Dai numerosi tentativi di Ponzio Pilato - che la Chiesa puntualmente ci ricorda ogni anno nell’arco della Settimana Santa -, pur nella sua pavidità, di non condannare a morte il Salvatore, discendono, contemporaneamente e contraddittoriamente, sia il riconoscimento di non voler condannare un innocente, di salvare un “Giusto”, sia un giudizio nettamente negativo per questo suo non voler prendere posizione, non volersi schierare. La sua inerzia di fronte alla responsabilità di una scelta è apparsa talmente emblematica da giustificare l’espressione - per chi non è né carne né pesce, per chi non vuole o non può schierarsi da una parte o dall’altra -, l’espressione «lavarsi le mani come Ponzio Pilato», divenuta così metafora di un’indifferenza colpevole. Nella teologia cattolica l’ignavia o accidia costituisce uno dei sette peccati capitali; Dante riserva alle anime degli ignavi il posto nell’Antinferno perché, ritiene, non meritano di entrare nemmeno nell’Inferno.

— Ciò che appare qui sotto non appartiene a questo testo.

(** The invariant after unlinking the free [X] behind the free [P]. *)
Lemma unlink_inv p p' t l1 P X l2 :
  geo p → a_buffers p = l1 ++ P :: X :: l2 → isf p P = true → isf p X = true →
  inorder (a_allocated_buffers p) ≡ₚ filter (λ b, isf p b = false) (a_buffers p) →
  sorted_by id (inorder (a_allocated_buffers p)) → fits p →
  inorder t ≡ₚ filter (λ b, (isf p b = true ∧ b ≠ X) ∧ b ≠ P) (a_buffers p) →
  size_sorted p (inorder t) →
  same_but_pages (unlinked X (l1 ++ P :: l2) (set_free_buffers t p)) p' → geo p' →
  inv_but (Some P) p' ∧ frame p p'.
Proof.
  intros Hg E HP HX Hal1 Hal2 Hf Ht1 Ht2 Hs Hg'.
  pose proof Hs as (pg & Ep' & _).
  assert (Eb : a_buffers p' = l1 ++ P :: l2) by by rewrite Ep'.
  assert (El : limit p' = limit p) by by rewrite Ep'.
  assert (Eh : a_heap p' = delete X (a_heap p)) by by rewrite Ep'.
  assert (Ei : ∀ b, b ≠ X → isf p' b = isf p b).
  { intros b Hb. unfold isf. rewrite Eh. by rewrite lookup_delete_ne. }
  assert (HXn : ∀ b, b ∈ l1 ++ P :: l2 → b ≠ X).
  { assert (E2 : a_buffers p = (l1 ++ [P]) ++ X :: l2) by by rewrite E, <- app_assoc.
    destruct (geo_split _ _ _ _ Hg E2). set_solver. }
  assert (Hsz : ∀ b, b ∈ l1 ++ P :: l2 → b ≠ P → binder_buffer_size p' b = binder_buffer_size p b).
  { intros b Hb Hn. apply (size_unlinked p p' l1 P X l2); rewrite ?Eb; done. }
  split; [split; [done|..]|split].
  - replace (a_free_buffers p') with t by by rewrite Ep'.
    rewrite Ht1, E, Eb, filter_unlinked by naive_solver.
    erewrite list_filter_ext; [done|]. intros x Hx. cbv beta. rewrite Ei by auto.
    specialize (HXn x Hx). naive_solver.
  - unfold size_sorted in *. replace (a_free_buffers p') with t by by rewrite Ep'.
    eapply StronglySorted_impl; [|exact Ht2]. intros x y Hx Hy.
    rewrite Ht1 in Hx, Hy. apply list_elem_of_filter in Hx as [Hx1 Hx2], Hy as [Hy1 Hy2].
    rewrite E in Hx2, Hy2. rewrite !Hsz; [done|set_solver..].
  - replace (a_allocated_buffers p') with (a_allocated_buffers p) by by rewrite Ep'.
    rewrite Hal1, E, Eb, filter_unlinked by (rewrite HX; done).
    erewrite list_filter_ext; [done|]. intros x Hx. cbv beta. by rewrite Ei by auto.
  - by rewrite Ep'.
  - intros b x Hb Hx. rewrite Eh in Hb. apply lookup_delete_Some in Hb as [Hne Hb].
    rewrite Hsz.
    + by apply (Hf b x).
    + assert (Hin : b ∈ a_buffers p) by (apply (geo_heap p Hg); eauto). rewrite E in Hin. set_solver.
    + intros ->. rewrite (isf_lookup _ _ _ Hb) in HP. congruence.
  - by rewrite Ep'.
  - apply live_eq. intros b x Hx. rewrite Eh. rewrite lookup_delete_Some.
    split; [tauto|]. intros Hb. split; [|done]. intros ->. rewrite (isf_lookup _ _ _ Hb) in HX. congruence.
  - by rewrite Ep'.
  - by rewrite Ep'.
Qed.

Lemma geo_set_free_buffers t p : geo p → geo (set_free_buffers t p).
Proof. intros [[? ? ? ? ? ?] ? ? ? ?]. split; [by split|done..]. Qed.

Lemma merge_next_ok e p l1 b l2 :
  inv_but (Some b) p → a_buffers p = l1 ++ b :: l2 → isf p b = true →
  ∃ p' l2', binder_merge_next e b p = Ok (tt, p') ∧ inv_but (Some b) p' ∧ frame p p' ∧
    a_buffers p' = l1 ++ b :: l2' ∧ (∀ x, x ∈ l1 ++ b :: l2' → isf p' x = isf p x) ∧
    ((l2' = l2 ∧ ∀ n, head l2 = Some n → isf p n = false) ∨
     ∃ n, l2 = n :: l2' ∧ isf p n = true).
Proof.
  intros HI0 E Hb. pose proof HI0 as [Hg Hf Hfs Ha Has Hfit]. unfold binder_merge_next.
  rewrite (st_bind_eq _ _ p p p) by done.
  destruct (geo_split _ _ _ _ Hg E) as [Hb1 Hb2].
  replace (list_next b (a_buffers p)) with (head l2) by (by rewrite E, list_next_split).
  destruct l2 as [|n l2]; simpl.
  { exists p, []. split_and!; try done. left. naive_solver. }
  assert (Hn : is_Some (a_heap p !! n)) by (apply (geo_heap p Hg); rewrite E; set_solver).
  destruct Hn as [x Hn]. rewrite (st_bind_eq _ _ _ _ _ (buf_ok _ _ _ Hn)).
  destruct (b_free x) eqn:Ex; simpl.
  2:{ exists p, (n :: l2). split_and!; try done.
      left. split; [done|]. intros n' [= <-]. by rewrite (isf_lookup _ _ _ Hn). }
  assert (Hnf : isf p n = true) by by rewrite (isf_lookup _ _ _ Hn).
  set (t := rb_erase n (a_free_buffers p)).
  rewrite (st_bind_eq _ _ p tt (set_free_buffers t p)) by done.
  destruct (delete_free_ok e (set_free_buffers t p) l1 b n l2) as (p' & Er & Hs & Hg');
    [by apply geo_set_free_buffers|done..|].
  destruct (erase_perm (λ x, isf p x = true ∧ Some x ≠ Some b) (a_buffers p) (a_free_buffers p) n) as [E1 E2];
    [by apply geo_NoDup|done|].
  destruct (unlink_inv p p' t l1 b n l2) as [HI HF]; try done.
  - unfold t. rewrite E2. erewrite list_filter_ext; [done|]. intros y _. cbv beta. naive_solver.
  - unfold t. rewrite E1. by apply StronglySorted_filter.
  - exists p', l2. pose proof Hs as (pg & -> & _). split_and!; try done.
    + intros y Hy. apply (isf_unlinked n (l1 ++ b :: l2) (set_free_buffers t p)).
      intros ->. assert (E3 : a_buffers p = (l1 ++ [b]) ++ n :: l2) by by rewrite E, <- app_assoc.
      destruct (geo_split _ _ _ _ Hg E3). set_solver.
    + right. by exists n.
Qed.

Lemma merge_prev_ok e p l1 b l2 :
  inv_but (Some b) p → a_buffers p = l1 ++ b :: l2 → isf p b = true →
  ∃ p' b' l1', binder_merge_prev e b p = Ok (b', p') ∧ inv_but (Some b') p' ∧ frame p p' ∧
    isf p' b' = true ∧ a_buffers p' = l1' ++ b' :: l2 ∧ (∀ x, x ∈ l1' ++ b' :: l2 → isf p' x = isf p x) ∧
    ((l1' = l1 ∧ b' = b ∧ ∀ n, last l1 = Some n → isf p n = false) ∨
     (l1 = l1' ++ [b'] ∧ isf p b' = true)).
Proof.
  intros HI0 E Hb. pose proof HI0 as [Hg Hf Hfs Ha Has Hfit]. unfold binder_merge_prev.
  rewrite (st_bind_eq _ _ p p p) by done.
  destruct (geo_split _ _ _ _ Hg E) as [Hb1 Hb2].
  replace (list_prev b (a_buffers p)) with (last l1) by (by rewrite E, list_prev_split).
  destruct l1 as [|P l1 _] using rev_ind; simpl.
  { exists p, b, []. split_and!; try done. left. naive_solver. }
  rewrite last_snoc. rewrite <- app_assoc in E. simpl in E.
  assert (HP : is_Some (a_heap p !! P)) by (apply (geo_heap p Hg); rewrite E; set_solver).
  destruct HP as [x HP]. rewrite (st_bind_eq _ _ _ _ _ (buf_ok _ _ _ HP)).
  destruct (b_free x) eqn:Ex; simpl.
  2:{ exists p, b, (l1 ++ [P]). split_and!; try done; [by rewrite <- app_assoc|].
      left. split_and!; try done. intros n [= <-]. by rewrite (isf_lookup _ _ _ HP). }
  assert (HPf : isf p P = true) by by rewrite (isf_lookup _ _ _ HP).
  destruct (delete_free_ok e p l1 P b l2) as (p1 & Er & Hs & Hg1); [done..|].
  rewrite (st_bind_eq _ _ _ _ _ Er). clear Er.
  pose proof Hs as (pg & Ep1 & El). set (t := rb_erase P (a_free_buffers p1)).
  rewrite (st_bind_eq _ _ p1 tt (set_free_buffers t p1)) by done.
  destruct (erase_perm (λ x, isf p x = true ∧ Some x ≠ Some b) (a_buffers p) (a_free_buffers p) P) as [E1 E2];
    [by apply geo_NoDup|done|].
  assert (Et : t = rb_erase P (a_free_buffers p)) by (unfold t; by rewrite Ep1).
  destruct (unlink_inv p (set_free_buffers t p1) t l1 P b l2) as [HI HF]; try done.
  - rewrite Et, E2. erewrite list_filter_ext; [done|]. intros y _. cbv beta. naive_solver.
  - rewrite Et, E1. by apply StronglySorted_filter.
  - exists pg. split; [by rewrite Ep1|done].
  - by apply geo_set_free_buffers.
  - assert (Hi : ∀ y, y ∈ l1 ++ P :: l2 → isf (set_free_buffers t p1) y = isf p y).
    { intros y Hy. rewrite Ep1. apply (isf_unlinked b (l1 ++ P :: l2) p).
      intros ->. assert (E3 : a_buffers p = (l1 ++ [P]) ++ b :: l2) by by rewrite E, <- app_assoc.
      destruct (geo_split _ _ _ _ Hg E3). set_solver. }
    exists (set_free_buffers t p1), P, l1. split_and!; try done.
    + rewrite Hi; [done|set_solver].
    + by rewrite Ep1.
    + by right.
Qed.
End merge.

Section free.
Context {AR : Arch} {RB : RBOps} {RL : RBLaws}.
Implicit Types (l : list Z) (b : Z) (p : alloc).

Lemma ALIGN_range x : 0 <= x → x <= ALIGN x 4 <= ALIGN x word ∧ ALIGN x word < x + word.
Proof.
  intros Hx. destruct word_ok as [->| ->]; rewrite ?ALIGN4_div, ?ALIGN8_div;
    Z.to_euclidean_division_equations; lia.
Qed.

(** What [binder_free_buf] recomputes as the size is no more than what was
    reserved. *)
Lemma request_size_fits p b x :
  geo p → b ∈ a_buffers p → 0 <= b_data_size x → 0 <= b_offsets_size x →
  ALIGN (b_data_size x) word + ALIGN (b_offsets_size x) word <= binder_buffer_size p b →
  request_size sizeof_binder_ptr (b_data_size x) (b_offsets_size x) =
    ALIGN (b_data_size x) 4 + ALIGN (b_offsets_size x) 4 ∧
  0 <= ALIGN (b_data_size x) 4 + ALIGN (b_offsets_size x) 4 <= binder_buffer_size p b.
Proof.
  intros Hg Hb Hd Ho Hs. pose proof (ALIGN_range _ Hd). pose proof (ALIGN_range _ Ho).
  pose proof (geo_bounds p b Hg Hb). pose proof (geo_size p b Hg Hb) as Es.
  pose proof (sz_range _ _ _ (geo_gaps p Hg) Hb) as Hr. pose proof HDR_range.
  destruct (geo_area p Hg) as [A1 _ _ _ A2 _].
  unfold request_size, sizeof_binder_ptr.
  rewrite !(usz_small (ALIGN _ _)), usz_small by lia. lia.
Qed.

Vorrei sviluppare, a questo punto, due ordini di considerazioni. Il primo attiene al valore dell’acqua. Questa ha sempre avuto un forte valore simbolico. Il Giardino dell’Eden è colmo di bellezze atte a deliziare lo sguardo e lo spirito: laghetti e fontane zampillanti esaltano l’acqua, simbolo di trasparenza, di purezza, di lealtà, di bellezza. Papi e regnanti hanno testimoniato la loro generosità e il loro legame affettuoso con le città da loro governate commissionando a famosi architetti monumenti dai quali zampillasse copiosa la benefica e ristoratrice acqua. Penso, per tutte, alle tre fontane di piazza Navona a Roma, quella “del Moro” e “del Nettuno” e, quella più imponente, stupenda opera del Bernini: settembre/ottobre 2018 ? 29 la “Fontana dei Quattro fiumi”. Come non ricordare che, nella piazza Navona dei Papi, questa veniva periodicamente inondata dall’acqua, per il nuoto e per le “naumachie” (battaglia navale), fino all’abolizione da parte di Innocenzo X, per ragioni igieniche. Per continuare in questa sintetica rassegna, sempre a Roma vorrei ricordare la deliziosa Fontana delle Tartarughe di piazza Mattei, a cui lavorarono tra Cinque e Seicento più architetti, tra i quali Giacomo Della Porta e Gian Lorenzo Bernini; essa è quasi completamente chiusa da alti palazzi nobiliari. Su un basamento quadrato, degli efebi spingono delle tartarughe ad abbeverarsi ad una vasca sovrastante da cui deborda acqua che cade al di sotto. Né può essere taciuta la Fontana di Trevi, resa ancora più celebre dal bagno di una sontuosa e bellissima Anita Ekberg, quale ci viene presentata nell’opera felliniana.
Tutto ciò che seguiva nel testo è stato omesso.